Raw land usually comes in two forms; serviced lots and unserviced lots. In order to buy a lot, you will need between 25% and 50% down.
To qualify for a mortgage you’ll need:
- To complete a mortgage application
- You need to provide credit bureaus and income documents showing that you qualify for the amount of money you wish to borrow.
- You need to provide a detailed construction budget.
- You need to submit a copy of the purchase agreement, including all addendums and amendments.
- Builder information and resume (if requested) and project contract
- Full set of legible construction drawings scaled to legal size paper or smaller
- HPO registration (Home Owner Protection forms or registration of new home)
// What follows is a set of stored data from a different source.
(** A run of calls, with the mappings it was given. *)
Inductive heap_op := OpBrk (brk : Z) | OpMmap (len flags fd : Z).
Definition heap_op_ok (o : heap_op) : Prop := match o with OpBrk brk => 0 ≤ brk | OpMmap len _ _ => 0 ≤ len ≤ 2 ^ 62 end.

Fixpoint heap_calls (ops : list heap_op) s : option (sys H * list (Z * Z)) :=
  match ops with
  | [] => Some (s, [])
  | o :: ops' =>
      '(s1, r) ← (match o with OpBrk brk => sys_brk brk s | OpMmap len flags fd => sys_mmap len flags fd s end);
      '(s2, maps) ← heap_calls ops' s1;
      Some (s2, match o, r with OpMmap len _ _, Ret a => if 0 <=? a then (a, page_align len) :: maps else maps | _, _ => maps end)
  end.

(** C33: whatever the sequence of brk and mmap calls, with lengths of at most
    2^62 bytes and a user heap that is no memory of the kernel, no mapping is
    given twice: the mappings are page aligned, lie in the upper half of the user heap one
    after the other without overlap, are clear when they are given, and the
    break stays in the lower half, so that the two never meet. *)
Theorem user_heap_disjoint ops s :
  heap_inv s → heap_apart s → Forall heap_op_ok ops →
  ∃ s' maps, heap_calls ops s = Some (s', maps) ∧ heap_inv s' ∧ user_mmap_current s ≤ user_mmap_current s' ∧
    (∀ i a n, maps !! i = Some (a, n) → (4096 | a) ∧ user_mmap_current s ≤ a ∧ 0 ≤ n ∧ a + n ≤ user_mmap_current s' ∧
       ∀ b, a ≤ b < a + n → peek (k_mem s') b = 0) ∧
    (∀ i j a n a' n', maps !! i = Some (a, n) → maps !! j = Some (a', n') → (i < j)%nat → a + n ≤ a') ∧
    (∀ b, b < user_mmap_current s → peek (k_mem s') b = peek (k_mem s) b).
Proof.
  intros Hinv Hap Hops. revert s Hinv Hap. induction Hops as [|o ops Ho Hops IH]; intros s Hinv Hap; cbn [heap_calls].
  { exists s, []. split; [done|]. split; [done|]. split; [lia|]. done. }
  destruct o as [brk|len flags fd]; cbn in Ho.
  - destruct (brk_ok s brk Hinv Ho) as (s1 & -> & Hi1 & Ek & Em & Emem & _). cbn [mbind option_bind].
    destruct (IH s1 Hi1 ltac:(unfold heap_apart; by rewrite Ek)) as (s' & maps & -> & IH'). cbn [mbind option_bind]. exists s', maps. split; [done|]. by rewrite Em, Emem in IH'.
  - destruct (mmap_ok s len flags fd Hinv Hap Ho) as (s1 & ret & -> & Hi1 & Ek & _ & Hcase). cbn [mbind option_bind].
    destruct (IH s1 Hi1 ltac:(unfold heap_apart; by rewrite Ek)) as (s' & maps & -> & Hi' & Hmono & Hmaps & Hdis & Hkeep). cbn [mbind option_bind].
    pose proof (page_align_spec len Ho) as [_ Hn].
    destruct (anonymous flags fd); cbn [negb] in Hcase; [|destruct Hcase as [-> ->]; exists s', maps; done].
    destruct (HEAP_END <? _); [destruct Hcase as [-> ->]; exists s', maps; done|]. destruct Hcase as (-> & Ecur & Hz). rewrite Ecur in *.
    pose proof (hi_mmap s Hinv) as Hlow. change HEAP_MID with 0x12000000 in Hlow. destruct (Z.leb_spec 0 (user_mmap_current s)); [|lia].
    eexists s', _. split; [reflexivity|]. split; [done|]. split; [lia|]. split; [|split].
    + intros [|i] a n; cbn; [intros [= <- <-]|intros Hi].
      * split; [apply Hinv|]. do 3 (split; [lia|]). intros b Hb. rewrite Hkeep by lia. rewrite Hz. by rewrite decide_True by lia.
      * destruct (Hmaps i a n Hi) as (? & ? & ?). split; [done|]. split; [lia|done].
    + intros [|i] [|j] a n a' n'; cbn; intros Hi Hj Hlt; try lia; [|by eapply (Hdis i j); [..|lia]].
      injection Hi as <- <-. destruct (Hmaps j a' n' Hj) as (_ & ? & _). lia.
    + intros b Hb. rewrite Hkeep by lia. rewrite Hz. by rewrite decide_False by lia.
Qed.
End Heap.

(** The length is rounded up with wrap-around: a length near 2^64 is taken for
    0, so that the next mapping starts at the same address; one just below it
    passes the check of the region as well, and the code clears all of memory
    from there on, around its end. *)
Lemma mmap_length_wraps {H} `{!KernelHeap H} (s : sys H) :
  user_mmap_current s = HEAP_MID →
  (∃ s', sys_mmap (2 ^ 64 - 1) MAP_ANONYMOUS (2 ^ 64 - 1) s = Some (s', Ret HEAP_MID) ∧ user_mmap_current s' = HEAP_MID) ∧
  u64 (HEAP_MID + page_align (2 ^ 64 - 0x2000)) ≤ HEAP_END ∧ sys_mmap (2 ^ 64 - 0x2000) MAP_ANONYMOUS (2 ^ 64 - 1) s = None.
Proof.
  intros E. unfold sys_mmap. rewrite E.
  change (page_align (2 ^ 64 - 1)) with 0. set (n := page_align (2 ^ 64 - 0x2000)). assert (n = 2 ^ 64 - 0x2000) as Hn by reflexivity.
  split; [eexists; split; reflexivity|].
  assert (u64 (HEAP_MID + n) = HEAP_MID - 0x2000) as Eu by (rewrite Hn; reflexivity).
  assert (∀ K, apart K HEAP_MID n = false) as Hap.
  { intros K. unfold apart. destruct (Z.leb_spec n 0); [lia|]. by destruct (Z.leb_spec (HEAP_MID + n) (2 ^ 64)); [change HEAP_MID with 0x12000000 in *; lia|]. }
  clearbody n. rewrite Eu. split; [vm_compute; discriminate|]. by rewrite Hap.
Qed.

(** ** Dispatch *)

Section Dispatch.
Context {H : Type} `{!KernelHeap H}.
Implicit Types s : sys H.

Lemma syscall_init_table s s' : syscall_table (syscall_init s) = syscall_table (syscall_init s').
Proof. reflexivity. Qed.

Lemma foldl_table_notin (l : list (nat * sysfn)) (t : list (option sysfn)) nr :
  nr ∉ l.*1 → foldl (λ t '(nr, fn), <[nr := Some fn]> t) t l !! nr = t !! nr.
Proof.
  revert t. induction l as [|[k fn] l IH]; intros t Hin; cbn in *; [done|]. apply not_elem_of_cons in Hin as [Hne Hin].
  rewrite IH by done. by rewrite list_lookup_insert_ne.
Qed.
(* ===== verification/SyscallFiles.v ===== *)
(** * The file descriptors of the system calls

    openat, read, write, lseek and close, on top of [Syscall] and the open
    files of [VfsSave], implement a machine whose state is the map from paths
    to files and a map from descriptors to a path and a position. *)

From S2P Require Import Prelude KHeap Kmalloc Ramfs Elf Vfs VfsFiles VfsSave Syscall.

Section Descriptors.
Context {H : Type} `{!KernelHeap H}.
Implicit Types (v : vfs H) (s : sys H).

(** ** The descriptor table *)

(** An open descriptor: its path and position, and the [struct file] and the
    dentry that are its own. *)
Record desc := mk_desc { ds_path : list (list Z); ds_pos : Z; ds_file : Z; ds_child : Z }.
Implicit Types (d : desc) (E : gmap nat desc).

Definition held v d : Prop := ∃ w c x, open_file v (ds_path d) (ds_file d) (ds_child d) w c x (ds_pos d).

Record desc_ok v d : Prop := {
  do_held : held v d;
  do_names : Forall name_ok (ds_path d);
  do_ne : ds_path d ≠ [];
  do_pos : 0 ≤ ds_pos d
}.

Definition entry_for (o : option desc) (e : fd_entry) : Prop :=
  match o with
  | None => e = free_entry
  | Some d => fe_file e = Some (ds_file d) ∧ fe_in_use e = true
  end.

Definition distinct d d' : Prop := ds_file d ≠ ds_file d' ∧ ds_child d ≠ ds_child d'.

Record sys_wf s E : Prop := {
  sw_vfs : ∃ C K M, vfs_wf (k_vfs s) C K M;
  sw_table : syscall_table s = syscall_table (syscall_init s);
  sw_init : fd_table_initialized s = true;
  sw_len : length (fd_table s) = MAX_FDS;
  sw_std i : (i < 3)%nat → fd_table s !! i = Some (mk_fd None 0 true);
  sw_entry i : (3 ≤ i < MAX_FDS)%nat → ∃ e, fd_table s !! i = Some e ∧ entry_for (E !! i) e;
  sw_dom i d : E !! i = Some d → (3 ≤ i < MAX_FDS)%nat;
  sw_desc i d : E !! i = Some d → desc_ok (k_vfs s) d;
  sw_distinct i j d d' : E !! i = Some d → E !! j = Some d' → i ≠ j → distinct d d'
}.

Lemma init_fd_table_id s E : sys_wf s E → init_fd_table s = s.
Proof. intros Hwf. unfold init_fd_table. by rewrite (sw_init _ _ Hwf). Qed.

Lemma get_file_ok s E fd : sys_wf s E → 0 ≤ fd → get_file fd s = ds_file <$> E !! Z.to_nat fd.
Proof.
  intros Hwf Hfd. unfold get_file. destruct (Z.ltb_spec fd 0) as [?|_]; [lia|]. cbn [orb].
  destruct (E !! Z.to_nat fd) as [d|] eqn:Ed; cbn.
  - pose proof (sw_dom _ _ Hwf _ _ Ed) as Hd. destruct (Z.leb_spec (Z.of_nat MAX_FDS) fd); [lia|].
    destruct (sw_entry _ _ Hwf _ Hd) as (e & -> & He). rewrite Ed in He. destruct He as [-> ->]. done.
  - destruct (Z.leb_spec (Z.of_nat MAX_FDS) fd); [done|]. destruct (decide (fd < 3)).
    + rewrite (sw_std _ _ Hwf) by lia. done.
    + destruct (sw_entry _ _ Hwf (Z.to_nat fd)) as (e & -> & He); [lia|]. rewrite Ed in He. by rewrite He.
Qed.

Lemma first_free_ok i l :
  match first_free_fd i l with
  | None => Forall (λ e, fe_in_use e = true) l
  | Some j => ∃ k e, j = (i + k)%nat ∧ l !! k = Some e ∧ fe_in_use e = false ∧ Forall (λ e, fe_in_use e = true) (take k l)
  end.
Proof.
  revert i. induction l as [|e l IH]; intros i; cbn; [constructor|]. destruct (fe_in_use e) eqn:Ee.
  - specialize (IH (S i)). destruct (first_free_fd (S i) l) as [j|]; [|by constructor].
    destruct IH as (k & e' & -> & Hk & He & Hl). exists (S k), e'. cbn. split; [lia|]. by repeat constructor.
  - exists 0%nat, e. cbn. split; [lia|]. by repeat constructor.
Qed.
(* ===== verification/SyscallExec.v ===== *)
(** * execve

    sys_execve reads a program through the VFS into a kernel buffer and hands
    it to the ELF loader: the file that is opened is closed again, the buffer
    is freed and no path changes, on every branch. *)

From S2P Require Import Prelude KHeap Kmalloc Sched Elf Ramfs Vfs VfsFiles VfsSave Syscall SyscallFiles.

(** ** Files the loader is defined on *)

Lemma calc_bounds_some data phoff phentsize n i lo hi :
  Z.of_nat (length data) < 2 ^ 30 → 0 ≤ phoff → 56 ≤ phentsize → 0 ≤ i → phoff + (i + Z.of_nat n) * phentsize ≤ Z.of_nat (length data) →
  is_Some (calc_bounds n i phoff phentsize data lo hi).
Proof.
  intros Hs Ho He. revert i lo hi. induction n as [|n IH]; intros i lo hi Hi Hin; cbn [calc_bounds]; [by eexists|].
  assert (0 ≤ i * phentsize ∧ (i + Z.of_nat (S n)) * phentsize = i * phentsize + phentsize + Z.of_nat n * phentsize ∧ 0 ≤ Z.of_nat n * phentsize) as (H1 & H2 & H3) by nia.
  unfold phdr_off. rewrite (i32_product _ _ (Z.of_nat (length data))), u64_small by lia. unfold p_type, p_vaddr, p_memsz. rewrite !rd_some by lia. cbn [mbind option_bind].
  assert (phoff + (i + 1 + Z.of_nat n) * phentsize ≤ Z.of_nat (length data)) by lia. destruct (negb _); apply IH; lia.
Qed.

(** A file below 2^30 bytes that elf_validate refuses, or whose program headers
    lie in the file and that is no position-independent image, has a loader run,
    whatever else it holds and without fuel for relocations. *)
Lemma load_image_defined fuel data m :
  Forall is_byte data → Z.of_nat (length data) < 2 ^ 30 →
  (elf_validate data (Z.of_nat (length data)) = Some 0 → ∃ phoff phnum phentsize, e_phoff data = Some phoff ∧ e_phnum data = Some phnum ∧ e_phentsize data = Some phentsize ∧
     56 ≤ phentsize ∧ phoff + phnum * phentsize ≤ Z.of_nat (length data) ∧ e_type data ≠ Some ET_DYN) →
  is_Some (load_image fuel data m).
Proof.
  intros Hb Hs Hok. unfold load_image. destruct (validate_some data) as [v Ev]. rewrite Ev. cbn [mbind option_bind].
  destruct (Z.eqb_spec v 0) as [->|]; cbn [negb]; [|by eexists]. destruct (Hok Ev) as (po & pn & ps & Epo & Epn & Eps & Hps & Hin & Hdyn).
  pose proof (rd_bound _ _ _ _ Hb Epo). pose proof (rd_bound _ _ _ _ Hb Epn). assert (0 ≤ pn * ps) by nia.
  unfold elf_calc_size. rewrite Ev, Epo, Epn, Eps. cbn [mbind option_bind Z.eqb negb].
  destruct (calc_bounds_some data po ps (Z.to_nat pn) 0 (2 ^ 64 - 1) 0) as [[lo hi] ->]; [lia|lia|lia|lia|rewrite Z2Nat.id; lia|].
  cbn [mbind option_bind]. destruct (if hi <=? lo then Some 0 else Some (hi - lo)) as [sz|] eqn:Esz; [|by destruct (hi <=? lo)].
  cbn [mbind option_bind]. destruct (sz =? 0); [by eexists|].
  destruct (elf_load_at_in_bounds fuel data USER_CODE_BASE m Hb Hs) as [[[m' info] ->]|[Hd _]]; [intros x; rewrite Epo; intros [= <-]; lia|intros x; rewrite Eps; by intros [= <-]|by eexists|done].
Qed.

Section Exec.
Context {H : Type} `{!KernelHeap H}.
Implicit Types (v : vfs H) (s : sys H).

(** A buffer that is no object of the VFS. *)
Definition not_object v (b : Z) : Prop := vinodes (v_fs v) !! b = None ∧ dentries v !! b = None ∧ files v !! b = None.

Lemma fresh_not_object v C K M b : vfs_wf v C K M → K !! b = None → b ≠ ROOT_VINODE → b ≠ ROOT_DENTRY → not_object v b.
Proof.
  intros Hwf HK Hv Hd. split; [|split].
  - destruct (vinodes (v_fs v) !! b) as [i|] eqn:E; [|done]. by destruct (vw_vinode _ _ _ _ Hwf _ _ E); [|congruence].
  - destruct (dentries v !! b) as [d|] eqn:E; [|done]. by destruct (vw_dentry _ _ _ _ Hwf _ _ E); [|congruence].
  - destruct (files v !! b) as [x|] eqn:E; [|done]. pose proof (vw_file _ _ _ _ Hwf _ _ E). congruence.
Qed.

Lemma free_extra_ok v C K M b n :
  vfs_wf v C K M → K !! b = Some n → not_object v b →
  ∃ h, kf b v = Some (with_fs (with_heap h (v_fs v)) v) ∧ vfs_wf (with_fs (with_heap h (v_fs v)) v) C (delete b K) M.
Proof.
  intros Hwf HK (Nv & Nd & Nf). destruct (kf_ok b n v C K M (vw_fs _ _ _ _ Hwf) HK) as (h & E & Hwf'). exists h. split; [done|].
  destruct Hwf as [H1 H2 H3 H4 H5 H6 H7 H8]. split; try done; cbn.
  - intros w i Hi. destruct (H2 w i Hi); [by left|right]. rewrite lookup_delete_ne; [done|congruence].
  - intros p d Hd. destruct (H3 p d Hd); [by left|right]. rewrite lookup_delete_ne; [done|congruence].
  - intros p x Hx. rewrite lookup_delete_ne; [by eapply H4|congruence].
Qed.

Lemma opened_size v path f child w c x pos n : open_file v path f child w c x pos → i_size w v = Some n → file_size f v = Some n.
Proof. intros [_ _ _ _ (fl & md & Hf) (nm & q & Hd & _) _] Hs. unfold file_size. rewrite Hf. cbn. by rewrite Hd. Qed.

(** The result of a call that does not touch the memory or the task. *)
Definition failed s s' (ret err : Z) : Prop := ret = - err ∧ k_mem s' = k_mem s ∧ k_sched s' = k_sched s.

(** -ENOENT comes from vfs_open alone, -ENOMEM from the allocation of the
    buffer alone. *)
Definition exec_spec (path data : list Z) (m : mem) (entry : option Z) s s' (ret : Z) : Prop :=
  (failed s s' ret ENOENT ∧ ∃ v, vfs_open (Some path) 0 0 (k_vfs s) = Some (v, None)) ∨
  (failed s s' ret ENOEXEC ∧ (data = [] ∨ 64 * 1024 * 1024 < Z.of_nat (length data))) ∨
  (failed s s' ret ENOMEM ∧ ∃ v f h, vfs_open (Some path) 0 0 (k_vfs s) = Some (v, Some f) ∧
     kh_alloc (Z.of_nat (length data)) GFP_KERNEL (fs_heap (v_fs v)) = Some (h, None)) ∨
  (0 < Z.of_nat (length data) ≤ 64 * 1024 * 1024 ∧ k_mem s' = m ∧
   match entry with
   | None => ret = - ENOEXEC ∧ k_sched s' = k_sched s
   | Some e => ret = i64 e ∧ k_sched s' = become path (k_sched s)
   end).

(** What every branch keeps. *)
Record exec_frame s s' : Prop := {
  ef_vfs : ∃ C K M, vfs_wf (k_vfs s') C K M;
  ef_paths : unchanged (k_vfs s) (k_vfs s');
  ef_mounts : mounts (k_vfs s') = mounts (k_vfs s);
  ef_files : files (k_vfs s') = files (k_vfs s);
  ef_fds : fd_table s' = fd_table s
}.

(** The buffer allocated while a file is open. *)
Lemma alloc_buffer_ok v C K M path f child w c x pos size :
  vfs_wf v C K M → open_file v path f child w c x pos → 0 ≤ size →
  ∃ h r, kh_alloc size GFP_KERNEL (fs_heap (v_fs v)) = Some (h, r) ∧
    let v' := with_fs (with_heap h (v_fs v)) v in
    (∃ x', open_file v' path f child w c x' pos) ∧
    match r with
    | None => vfs_wf v' C K M
    | Some b => vfs_wf v' C (<[b := size]> K) M ∧ b ≠ f ∧ b ≠ child ∧ not_object v' b
    end.
Proof.
  intros Hwf Hof Hs. destruct (heap_alloc_ok size GFP_KERNEL v C K M (vw_fs _ _ _ _ Hwf) Hs) as (h & r & E & Hr). exists h, r. split; [done|].
  intros v'. split.
  { eapply open_file_frame; try done. apply (same_tree_keeps v v'). by destruct v. }
  pose proof Hof as [_ _ _ _ (fl & md & Hf) (n & q & Hd & _) [Hcr _]]. pose proof (vw_file _ _ _ _ Hwf _ _ Hf) as HKf.
  destruct (vw_dentry _ _ _ _ Hwf _ _ Hd) as [|HKc]; [done|]. destruct r as [b|].
  - destruct Hr as (Hb & HK & _ & Hr). split; [|split; [congruence|split; [congruence|]]].
    + eapply wf_heap_step; [done|done|]. intros p k Hp. rewrite lookup_insert_ne; [done|congruence].
    + apply (fresh_not_object v C K M); [done|done|unfold ROOT_VINODE; lia|unfold ROOT_DENTRY; lia].
  - by eapply wf_heap_step.
Qed.

(** Reading the whole file, closing it, and freeing the buffer. *)
Lemma read_close_ok v C K M path f child w c x data b n :
  vfs_wf v C K M → K !! b = Some n → b ≠ f → b ≠ child → not_object v b → open_file v path f child w c x 0 →
  Forall name_ok path → path ≠ [] → file_at (v_fs v) path = Some (false, data) →
  ∃ v1 v2 v3, vfs_read (Some f) true (Z.of_nat (length data)) v = Some (v1, data, Z.of_nat (length data)) ∧ vfs_close (Some f) v1 = Some (v2, 0) ∧
    kf b v2 = Some v3 ∧ (∃ K', vfs_wf v3 C K' M) ∧ unchanged v v3 ∧ mounts v3 = mounts v ∧ files v3 = delete f (files v).
Proof.
  intros W HK Hbf Hbc (Nv & Nd & Nf) Hof Hn Hne Hfile. destruct (read_open_ok _ _ _ _ _ _ _ _ _ _ _ (Z.of_nat (length data)) data W Hof Hn Hne Hfile)
    as (v1 & E1 & W1 & Efs1 & Em1 & Ef1 & Ed1 & Hof1); [lia|lia|]. rewrite drop_0, Nat2Z.id, firstn_all in E1, Hof1.
  destruct (close_open_ok _ _ _ _ _ _ _ _ _ _ _ W1 Hof1) as (v2 & E2 & W2 & Hs2 & Em2 & Ef2 & Ed2). rewrite Ef1 in Ef2.
  destruct (free_extra_ok v2 C _ M b n W2) as (h & E3 & W3).
  { by rewrite !lookup_delete_ne. }
  { split; [|split].
    - rewrite Hs2. cbn. by rewrite Efs1.
    - by rewrite Ed2, Ed1, lookup_delete_ne.
    - by rewrite Ef2, lookup_delete_ne. }
  eexists v1, v2, _. split; [exact E1|]. split; [exact E2|]. split; [exact E3|]. split; [eauto|]. split; [|split; [cbn; congruence|done]].
  eapply (unchanged_trans _ v1); [intros ms _; by rewrite Efs1|]. eapply (unchanged_trans _ v2); [by apply same_nodes_unchanged, same_tree_nodes|].
  by apply same_nodes_unchanged.
Qed.

End Exec.

(** ** A concrete program *)

Definition demo_elf_save : option (vfs heap * Z) :=
  vfs_save_file (Some (path_of ([] ++ [demo_name]))) (Some demo_elf) (Z.of_nat (length demo_elf)) 0 demo_vfs.
Definition demo_exec_sys (v : vfs heap) : sys heap := syscall_init (boot_sys v demo_mem demo_sched demo_kernel).

Lemma demo_elf_save_ok :
  ∃ v C K M, demo_elf_save = Some (v, 124) ∧ vfs_wf v C K M ∧ mounts v = mounts demo_vfs ∧ regular v ([] ++ [demo_name]) ∧
    file_at (v_fs v) [] = Some (true, []) ∧ file_at (v_fs v) ([] ++ [demo_name]) = Some (false, demo_elf).
Proof.
  destruct demo_vfs_wf as [M W].
  destruct (save_ok demo_vfs (λ _, []) ∅ M [] demo_name demo_elf 0 [] W) as (s' & ret & C' & K' & M' & E & W' & Em & _ & Hreg & Hspec);
    [constructor|exact demo_name_ok|apply demo_plain|vm_compute; reflexivity|exact demo_root_dir|exact demo_regular|vm_compute; reflexivity|reflexivity|].
  fold demo_elf_save in E. assert (ret = 124) as ->.
  { assert (snd <$> demo_elf_save = Some 124) as E' by (vm_compute; reflexivity). rewrite E in E'. by apply (inj Some) in E'. }
  exists s', C', K', M'. split; [exact E|]. split; [exact W'|]. split; [exact Em|]. split; [apply Hreg; lia|].
  destruct Hspec as [(_ & Hu)|(Hneg & _)]; [|discriminate Hneg]. split.
  - rewrite Hu by constructor. rewrite decide_False by discriminate. exact demo_root_dir.
  - rewrite Hu by exact demo_names_ok. rewrite decide_True by reflexivity. reflexivity.
Qed.

Lemma demo_elf_region v n : demo_elf_save = Some (v, n) → kh_region (fs_heap (v_fs v)) = (HEAP_BASE, HEAP_BASE + HEAP_SIZE).
Proof.
  intros E. assert ((λ r, kh_region (fs_heap (v_fs (fst r)))) <$> demo_elf_save = Some (HEAP_BASE, HEAP_BASE + HEAP_SIZE)) as E2
    by (vm_compute; reflexivity).
  rewrite E in E2. by apply (inj Some) in E2.
Qed.

Lemma demo_exec_memory v n : demo_elf_save = Some (v, n) → kernel_memory (demo_exec_sys v) = (HEAP_BASE, HEAP_BASE + HEAP_SIZE) :: demo_kernel.
Proof.
  intros E. unfold kernel_memory. change (k_vfs (demo_exec_sys v)) with v. by rewrite (demo_elf_region v n E).
Qed.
- You base the amount to be borrowed on the appraisal based on a completed project
The budget is the most important piece of information that the lender wants to see. It should include “hard” and “soft” costs. There is usually “reserve” money set aside to ensure there is enough money in the anticipated event of over budget costs. The reserve money is usually 10%-25% cash flow based on the budget for the project. This is on top of the down payment.
Examples of Soft Costs:
- Building Permits
- Course of Construction Insurance
- Engineering Reports
- Legal Costs
- New Home Warranty
Examples of Hard Costs:
- Damp Proofing/Backfilling
- Concrete Slab/Basement
- Exterior & Garage Doors
- Windows & Skylights
Lenders will lend up to a maximum amount determined by the guidelines of the individual lender.
For example, based on the lender loaning up to 75% of the total cost (with 25% down):
Land purchase price (as is) $200,000
Total soft and hard costs $400,000
Total Cost (as complete) $600,000 x 75% = $450,000 available to loan
Keep in mind, the lender will also consider the appraised value of the finished product. In this example, the completed appraised value of the home would have to be at least $600,000 to qualify for the amount available to loan. The appraised value is determined before the project begins.
Construction loans are released in draws (guidelines are based on the lender). Between Draws, there is an appraisal/progress report that is ordered by the lender. This is at the client’s cost. These reports are usually around $200 per report, depending on the appraiser.
There are a couple more things to consider:
Construction loans are usually fully opened and can be repaid at any time. And the interest is charged only on amounts drawn. Once construction is complete and project completion has been verified by the lender, the construction mortgage is “moved over” to a normal mortgage.
A lender will always take into consideration the marketability of a property. They will look at not only the location based on demographic but also the location based on geography. For instance, a lot that is in a secluded area where no sales of lots have occurred in the last five years and mostly consisting of rock face may not be a property that they are willing to lend on.
Construction mortgages can be more complicated than a conventional mortgage, but your mortgage broker can help you stick handle through the process from construction financing to mortgage financing.